Jean Lu¹, Wan-Hsin Lin¹, Shao-Yin Chen, Richard Longnecker², Shu-Chun Tsai, Chi-Long Chen^¶, and Ching-Hwa Tsai³

From the Graduate Institute of Microbiology, College of Medicine, National Taiwan University, Taipei 10063, Taiwan, the Department of Microbiology-Immunology, Northwestern University Medical School, Chicago, Illinois 60611, and the ^¶Department of Pathology, College of Medicine, National Taiwan University, Taipei 10063, Taiwan

Although spleen tyrosine kinase (Syk) is known to be important in hematopoietic cell development, the roles of Syk in epithelial cells have not been well studied. Limited data suggest that Syk plays alternate roles in carcinogenesis under different circumstances. In breast cancer, Syk has been suggested to be a tumor suppressor. In contrast, Syk is essential for murine mammary tumor virus-mediated transformation. However, the roles of Syk in tumor migration are still largely unknown. Nasopharyngeal carcinoma, an unusually highly metastatic tumor, expresses Epstein-Barr virus LMP2A (latent membrane protein 2A) in most clinical specimens. Previously, we demonstrated LMP2A triggers epithelial cell migration. LMP2A contains an immunoreceptor tyrosine-based activation motif, which is important for Syk kinase activation in B cells. In this study, we explored whether Syk is important for LMP2A-mediated epithelial cell migration. We demonstrate that LMP2A expression can activate endogenous Syk activity. The activation requires the tyrosine residues in LMP2A ITAM but not YEEA motif, which is important for Syk activation by Lyn in B cells. LMP2A interacts with Syk as demonstrated by coimmunoprecipitation and confocal microscopy. Furthermore, LMP2A-induced cell migration is inhibited by a Syk inhibitor and short interfering RNA. Tyrosines 74 and 85 in the LMP2A immunoreceptor tyrosine-based activation motif are essential for both Syk activation and LMP2A-mediated cell migration, indicating the involvement of Syk in LMP2A-triggered cell migration. The LMP2A-Syk pathway may provide suitable drug targets for treatment of nasopharyngeal carcinoma.

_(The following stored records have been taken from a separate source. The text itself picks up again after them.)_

Lemma del_route_correct_witness :
  wp (del_route (ip4 10 0 1 0) (ip4 255 255 255 0)) (fun r w' =>
    r = 1 /\ length (rtable (w_rs w')) = 2%nat) start.
Proof.
  eapply wp_mono.
  - apply (del_route_correct (ip4 10 0 1 0) (ip4 255 255 255 0) start), routes_named.
  - intros r w' (-> & l & -> & _ & H). split; [reflexivity|]. simpl. rewrite H. reflexivity.
Defined.

Lemma deactivate_routes_correct_witness :
  wp (deactivate_routes "eth1") (fun r w' =>
    r = 0 /\ forall e, e ∈ rtable (w_rs w') -> route_matches (ip4 8 8 8 8) e = true ->
      route_on "eth1" e = false) start.
Proof.
  eapply wp_mono.
  - apply (deactivate_routes_correct "eth1" start), routes_named.
  - intros r w' (H1 & l & -> & _ & _ & H). split; [exact H1|]. intros e. exact (H (ip4 8 8 8 8) e).
Defined.

Lemma deactivate_then_activate_witness :
  wp (deactivate_routes "eth1";; activate_routes "eth1") (fun r w' =>
    length (rtable (w_rs w')) = 2%nat) start.
Proof.
  eapply wp_mono.
  - apply (deactivate_then_activate "eth1" start), routes_named.
  - intros r w' (_ & l & -> & _ & H). simpl. rewrite H. reflexivity.
Defined.

Lemma trigger_local_ip_filters_change_correct_witness :
  let _ := strcmp_sign in
  wp trigger_local_ip_filters_change (fun _ w' =>
    length (local_ip_filter_list (w_rs w')) = 2%nat) start.
Proof.
  intros sc. eapply wp_mono.
  - apply (@trigger_local_ip_filters_change_correct strcmp_sign strcmp_sign_laws start device_reset);
      [apply device_reset_ok|evaluate].
  - intros [] w' (l & -> & H & _). simpl. rewrite H. reflexivity.
Defined.

(** ** Shortest paths *)

Lemma area_ids : NoDup (map pr_router_id area) /\ forall r, r ∈ area -> pr_router_id r ≠ 0.
Proof.
  split; [apply (bool_decide_unpack _); vm_compute; exact I|].
  refine (all_check _ _ _). repeat constructor; evaluate.
Qed.

Lemma shortest_paths_correct_witness :
  exists l', shortest_paths 1 area = Some l' /\ same_graph area l' /\
    dist l' 2 = 2 /\ prev_of l' 2 = Some 11%nat.
Proof.
  destruct area_ids as [H1 H2].
  destruct (shortest_paths_correct 1 area 0 H1 H2) as (l' & E & G & _); [evaluate..|].
  exists l'. split; [exact E|]. split; [exact G|]. vm_compute in E.
  apply (inj Some) in E as <-. evaluate.
Defined.

(** ** Checksums *)

Lemma verify_checksum_correct_witness :
  exists r, verify_checksum datagram 14 20 = Some r /\ (r = 0 \/ r = 1).
Proof.
  destruct (verify_checksum_correct datagram 14 10) as (r & H1 & _ & H2); [evaluate..|].
  exists r. split; [exact H1|exact H2].
Defined.

(** ** Linked lists *)

(** Three nodes, whose data are 7, 8 and 7. *)
Definition three_nodes : gmap nat (@node Z) :=
  {[1%nat := mk_node None (Some 2%nat) (Some 7);
    2%nat := mk_node (Some 1%nat) (Some 3%nat) (Some 8);
    3%nat := mk_node (Some 2%nat) None (Some 7)]}.

Lemma three_nodes_dll : dll three_nodes (Some 1%nat) [(1%nat, 7); (2%nat, 8); (3%nat, 7)].
Proof.
  split; [reflexivity|]. split; [apply (bool_decide_unpack _); vm_compute; exact I|].
  repeat split.
Qed.

Lemma node_remove_correct_witness :
  exists h' hd', node_remove three_nodes (Some 1%nat) 2 = inr (h', hd') /\
    dll h' hd' [(1%nat, 7); (3%nat, 7)].
Proof.
  destruct (node_remove_correct three_nodes (Some 1%nat) [(1%nat, 7)] 2 8 [(3%nat, 7)])
    as (h' & hd' & H1 & H2 & _); [apply three_nodes_dll|].
  exists h', hd'. split; [exact H1|exact H2].
Defined.

Lemma node_filter_loop_correct_witness :
  exists h' hd', node_filter_loop 3 (Z.eqb 7) three_nodes (Some 1%nat) (Some 1%nat) = inr (h', hd') /\
    dll h' hd' [(2%nat, 8)].
Proof.
  destruct (node_filter_loop_correct (Z.eqb 7) three_nodes (Some 1%nat) _ three_nodes_dll)
    as (h' & hd' & H1 & H2 & _).
  exists h', hd'. split; [exact H1|exact H2].
Defined.

Lemma my_strncat_correct_witness :
  exists size', my_strncat "route " "10.0.0.0" 4 = Some ("route 10.0.0.0"%string, size') /\ 15 <= size'.
Proof.
  destruct (my_strncat_correct "route " "10.0.0.0" 4) as (size' & H1 & H2 & _); [evaluate|].
  exists size'. split; [exact H1|exact H2].
Defined.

Received for publication, July 6, 2005 , and in revised form, December 26, 2005.

^* The costs of publication of this article were defrayed in part by the payment of page charges. This article must therefore be hereby marked "advertisement" in accordance with 18 U.S.C. Section 1734 solely to indicate this fact.

¹ Both authors contributed equally to this work and should be considered as first authors.

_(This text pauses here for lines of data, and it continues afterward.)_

(** Started with -d, the daemon closes the descriptor of the card with all the
    others before its first round: whatever the tables of Linux are, the card
    keeps the cleared routes and has none for any packet. *)
Theorem daemonize_closes_card gethostbyname open_nf2 ppid fork opts o l s evs d dst :
  (forall n fd, open_nf2 n = Some fd -> 2 < fd) -> device_ok d -> is_u32 dst -> dst <> 0 ->
  read_options (mk_settings false DEFAULT_INTERVAL_MS "") opts = inr o -> s_daemon o = true -> ppid <> 1 ->
  rkd_main gethostbyname open_nf2 ppid fork opts l = inr (s, evs) ->
  d_rt (dev_run d evs) = replicate TABLE_DEPTH (mk_rt_row 0 4294967295 0 0) /\ dev_lookup (dev_run d evs) dst = None.
Proof.
  intros Hfd Hd Hu Hne Ho Hdm Hpp H. unfold rkd_main in H. rewrite Ho in H.
  change (inr o ≫= ?f) with (f o) in H. cbv beta in H. rewrite Hdm in H.
  apply cxx_bind_inr in H as ([m e0] & Hm & H). apply cxx_bind_inr in H as (fds & Hfds & H).
  apply cxx_bind_inr in H as ([s' e1] & Hrun & H). apply inr_pair in H as [<- <-].
  destruct (String.length (s_interface o) <? 32)%nat; [|done].
  assert (2 < m_fd m) as Hfd2.
  { unfold new_nf21_mon in Hm. destruct (open_nf2 _) as [fd|] eqn:E; [|done].
    apply inr_pair in Hm as [<- _]. by apply Hfd in E. }
  destruct (new_monitor_mirror TABLE_DEPTH _ _ _ _ d Hd Hm) as ([_ [_ Hr] _ _] & E1 & _). rewrite E1 in Hr.
  unfold daemonize in Hfds. rewrite (proj2 (Z.eqb_neq _ _) Hpp) in Hfds.
  destruct (negb (fork =? 0)); [done|].
  apply (f_equal (fun r => match r with inr x => x | inl _ => [] end)) in Hfds. cbn in Hfds. subst fds.
  unfold performed. rewrite decide_True, decide_False by (rewrite !elem_of_cons, elem_of_nil; lia).
  rewrite app_nil_r. split; [done|].
  rewrite (lookup_rows (devtoport_init (card_name (s_interface o))) dst [] TABLE_DEPTH);
    [done|done|done|unfold TABLE_DEPTH; cbn; lia|exact Hr].
Qed.
Lemma lor_low a b n : 0 <= n -> 0 <= b < 2 ^ n -> Z.lor (a * 2 ^ n) b = a * 2 ^ n + b.
Proof.
  intros Hn Hb. assert (Z.land (a * 2 ^ n) b = 0) as E.
  { apply Z.bits_inj'. intros m Hm. rewrite Z.land_spec, Z.bits_0.
    destruct (Z.ltb_spec m n) as [Hl|Hl].
    - by rewrite Z.mul_pow2_bits_low.
    - rewrite <-(Z.mod_small b (2 ^ n)), Z.mod_pow2_bits_high by lia. apply andb_false_r. }
  rewrite <-Z.lxor_lor by done. symmetry. by apply Z.add_nocarry_lxor.
Qed.

Lemma lor_version a b c : 0 <= b < 2 ^ 8 -> 0 <= c < 2 ^ 8 ->
  Z.lor (Z.lor (Z.shiftl a 16) (Z.shiftl b 8)) c = a * 2 ^ 16 + b * 2 ^ 8 + c.
Proof.
  intros Hb Hc. rewrite !Z.shiftl_mul_pow2 by lia.
  rewrite (lor_low a (b * 2 ^ 8) 16) by lia.
  replace (a * 2 ^ 16 + b * 2 ^ 8) with ((a * 2 ^ 8 + b) * 2 ^ 8) by lia.
  apply lor_low; lia.
Qed.

Lemma land_ff x : Z.land x 0xff = x mod 2 ^ 8.
Proof. change 0xff with (Z.ones 8). by rewrite Z.land_ones. Qed.

(** The getters on globals that were read from the card. *)
Lemma prepDeviceInfo_read g w : read_from g -> prepDeviceInfo nf2 (g, w) = (inr tt, (g, w)).
Proof.
  intros R. unfold prepDeviceInfo. erewrite host_bind_done by apply glob_eq.
  cbn [id]. by rewrite (rf_have _ R), (rf_dev _ R), Z.eqb_refl.
Qed.

Lemma prepared_read {A} (f : dev_info -> A) g w : read_from g ->
  prepared nf2 f (g, w) = (inr (f g), (g, w)).
Proof. intros R. unfold prepared. by erewrite host_bind_done by by apply prepDeviceInfo_read. Qed.

Lemma block_version_cases : block_version = 1 \/ block_version = 2 \/ block_version = none32.
Proof. unfold block_version. repeat case_bool_decide; auto. Qed.

Lemma getVersion_read g w : read_from g ->
  getDeviceMajor nf2 (g, w) = (inr (v_major found_version), (g, w)) /\
  getDeviceMinor nf2 (g, w) = (inr (v_minor found_version), (g, w)) /\
  getDeviceRevision nf2 (g, w) = (inr (v_rev found_version), (g, w)).
Proof.
  intros R. unfold getDeviceMajor, getDeviceMinor, getDeviceRevision.
  rewrite !prepared_read by done. rewrite (rf_module _ R), (rf_version _ R).
  unfold known, found_version. rewrite Z.shiftr_0_r, !land_ff, !Z.shiftr_div_pow2 by lia.
  by destruct block_version_cases as [-> | [-> | ->]].
Qed.

Lemma reg_string_read start n : cstring (reg_text start n) = Some (reg_string start n).
Proof.
  unfold reg_string, reg_text.
  by destruct (cstring_ends (take (4 * n - 1) (reg_bytes regs start 0 n)) []) as (t & -> & _).
Qed.

Lemma reg_string_length start n : (String.length (reg_string start n) <= 4 * n)%nat.
Proof.
  unfold reg_string, reg_text.
  destruct (cstring_ends (take (4 * n - 1) (reg_bytes regs start 0 n)) []) as (t & -> & _ & Hl).
  simpl. rewrite length_take in Hl. lia.
Qed.

Lemma getProjName_read g w : read_from g ->
  exists t, getProjName nf2 (g, w) = (inr t, (g, w)) /\ (String.length t <= 100)%nat /\
    (block_version <> 2 -> t = found_project).
Proof.
  intros R. unfold getProjName, found_project.
  erewrite host_bind_done by (by apply prepDeviceInfo_read).
  erewrite host_bind_done by apply glob_eq. cbn [id]. rewrite (rf_module _ R).
  destruct block_version_cases as [E | [E | E]]; rewrite E.
  - change (1 =? 2) with false. change (1 =? 1) with true. cbv iota.
    unfold cstr. rewrite (rf_v1 _ R E), reg_string_read. eexists. split; [done|].
    split; [apply (reg_string_length _ 25)|done].
  - change (2 =? 2) with true. cbv iota. destruct (rf_v2 _ R E) as (_ & -> & _).
    unfold cstr. rewrite reg_string_read. eexists. split; [done|].
    split; [etrans; [apply (reg_string_length _ 16)|lia]|]. by intros [].
  - eexists. split; [done|]. split; [simpl; lia|done].
Qed.

Lemma found_project_length : (String.length found_project <= 100)%nat.
Proof.
  unfold found_project. destruct (block_version =? 2); [etrans; [apply reg_string_length|lia]|].
  destruct (block_version =? 1); [apply reg_string_length|simpl; lia].
Qed.

(** The names [checkVirtexBitfile] compares and prints. *)
Lemma names_read g w : read_from g ->
  exists t, (if 2 <=? nf2_dev_id_module_version g then
               d ← getProjDir nf2; n ← getProjName nf2; mret (d, n)
             else n ← getProjName nf2; mret (n, PROJ_UNKNOWN)) (g, w)
            = (inr (found_project, t), (g, w)) /\ (String.length t <= 100)%nat.
Proof.
  intros R. destruct (getProjName_read g w R) as (n & En & Ln & Hn). rewrite (rf_module _ R).
  destruct block_version_cases as [E | [E | E]]; rewrite E in *.
  - change (2 <=? 1) with false. cbv iota. exists PROJ_UNKNOWN.
    rewrite (host_bind_done _ _ _ _ _ En). rewrite Hn by done. split; [done|simpl; lia].
  - change (2 <=? 2) with true. cbv iota. exists n. unfold getProjDir.
    erewrite host_bind_done.
    2: { erewrite host_bind_done by (by apply prepDeviceInfo_read).
         erewrite host_bind_done by apply glob_eq. cbn [id]. rewrite (rf_module _ R), E.
         change (2 =? 2) with true. cbv iota. destruct (rf_v2 _ R E) as (-> & _ & _).
         unfold cstr. rewrite reg_string_read. reflexivity. }
    rewrite (host_bind_done _ _ _ _ _ En). unfold found_project. by rewrite E.
  - change (2 <=? none32) with true. cbv iota. exists n. unfold getProjDir.
    erewrite host_bind_done.
    2: { erewrite host_bind_done by (by apply prepDeviceInfo_read).
         erewrite host_bind_done by apply glob_eq. cbn [id]. rewrite (rf_module _ R), E.
         change (none32 =? 2) with false. reflexivity. }
    rewrite (host_bind_done _ _ _ _ _ En). unfold found_project. by rewrite E.
Qed.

² Supported by United State Public Health Service Grants CA62234, CA73507, and CA93444 from the NCI, National Institutes of Health.

³ Supported by National Science Council Grants NSC 93-3112-B-002-006 and NSC94-3112-B-002-021 and the National Health Research Institutes Grant NHRI-Ex94-9419BI. To whom correspondence should be addressed: Graduate Institute of Microbiology, College of Medicine, National Taiwan University, Rm. 714, Number 1, Section 1, Jen-Ai Road, Taipei, Taiwan. Tel.: 886-2-2312-3456, ext. 8298; Fax: 886-2-2391-5293; E-mail: chtsai{at}ha.mc.ntu.edu.tw.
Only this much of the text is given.